The stretch from the line with "destruct (raw !! i)" through the line with "- split; [lia|]." in the records below: write it out exactly, and nothing else.
+++
Lemma overlap_tail_len (t : str) :
  0 <= len (overlap_tail config t) <= len t /\
  (0 < overlap_chars config -> len (overlap_tail config t) <= overlap_chars config).
Proof.
  unfold overlap_tail. destruct (overlap_chars config <? len t) eqn:E.
  - apply Z.ltb_lt in E. unfold slice_from.
    destruct (- overlap_chars config <? 0) eqn:E'; unfold len in *; rewrite length_drop; lia.
  - apply Z.ltb_ge in E. unfold len in *. lia.
Qed.

Lemma apply_overlap_lookup (raw : list (str * str)) (i : nat) (t s : str) (p n : Z) :
  _apply_overlap config raw !! i = Some (t, s, p, n) ->
  exists cur,
    raw !! i = Some (cur, s) /\
    0 <= n <= len cur /\
    (raw !! S i = None -> n = 0) /\
    (0 < overlap_chars config -> n <= overlap_chars config /\ p <= overlap_chars config) /\
    match i with
    | O => p = 0 /\ t = cur
    | S j => exists prev sp, raw !! j = Some (prev, sp) /\ 0 <= p <= len prev
    end.
Proof.
  unfold _apply_overlap. rewrite list_lookup_imap.
  destruct (raw !! i) as [[cur sec]|] eqn:Ei; [|done]. simpl.
  pose proof (overlap_tail_len cur) as [Hcur Hcur'].
  assert (Hn : 0 <= (if Z.of_nat i <? len raw - 1 then len (overlap_tail config cur) else 0)
               <= len cur /\
               (raw !! S i = None ->
                (if Z.of_nat i <? len raw - 1 then len (overlap_tail config cur) else 0) = 0) /\
               (0 < overlap_chars config ->
                (if Z.of_nat i <? len raw - 1 then len (overlap_tail config cur) else 0)
                <= overlap_chars config)).
  { destruct (Z.of_nat i <? len raw - 1) eqn:E.
    - apply Z.ltb_lt in E. split; [done|]. split; [|done].
      intros Hnone. apply lookup_ge_None in Hnone. unfold len in E. lia.
    - split; [lia|]. split; [done|lia]. }
  destruct Hn as (Hn1 & Hn2 & Hn3).
  destruct i as [|j].
  - intros [= <- <- <- <-]. exists cur.
    split; [done|]. split; [done|]. split; [done|].
    split; [intros Hoc; split; [by apply Hn3|lia]|done].
  - destruct (raw !! j) as [[prev sp]|] eqn:Ej.
    2:{ apply lookup_lt_Some in Ei. apply lookup_ge_None in Ej. lia. }
    pose proof (overlap_tail_len prev) as [Hprev Hprev'].
    destruct (negb (startswith cur (overlap_tail config prev))); intros [= <- <- <- <-];
      exists cur; (split; [done|]); (split; [done|]); (split; [done|]);
      (split; [intros Hoc; split; [by apply Hn3|auto with lia]|]);
      exists prev, sp; (split; [done|lia]).
Qed.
+++
### Expected output
  destruct (raw !! i) as [[cur sec]|] eqn:Ei; [|done]. simpl.
  pose proof (overlap_tail_len cur) as [Hcur Hcur'].
  assert (Hn : 0 <= (if Z.of_nat i <? len raw - 1 then len (overlap_tail config cur) else 0)
               <= len cur /\
               (raw !! S i = None ->
                (if Z.of_nat i <? len raw - 1 then len (overlap_tail config cur) else 0) = 0) /\
               (0 < overlap_chars config ->
                (if Z.of_nat i <? len raw - 1 then len (overlap_tail config cur) else 0)
                <= overlap_chars config)).
  { destruct (Z.of_nat i <? len raw - 1) eqn:E.
    - apply Z.ltb_lt in E. split; [done|]. split; [|done].
      intros Hnone. apply lookup_ge_None in Hnone. unfold len in E. lia.
    - split; [lia|]. split; [done|lia]. }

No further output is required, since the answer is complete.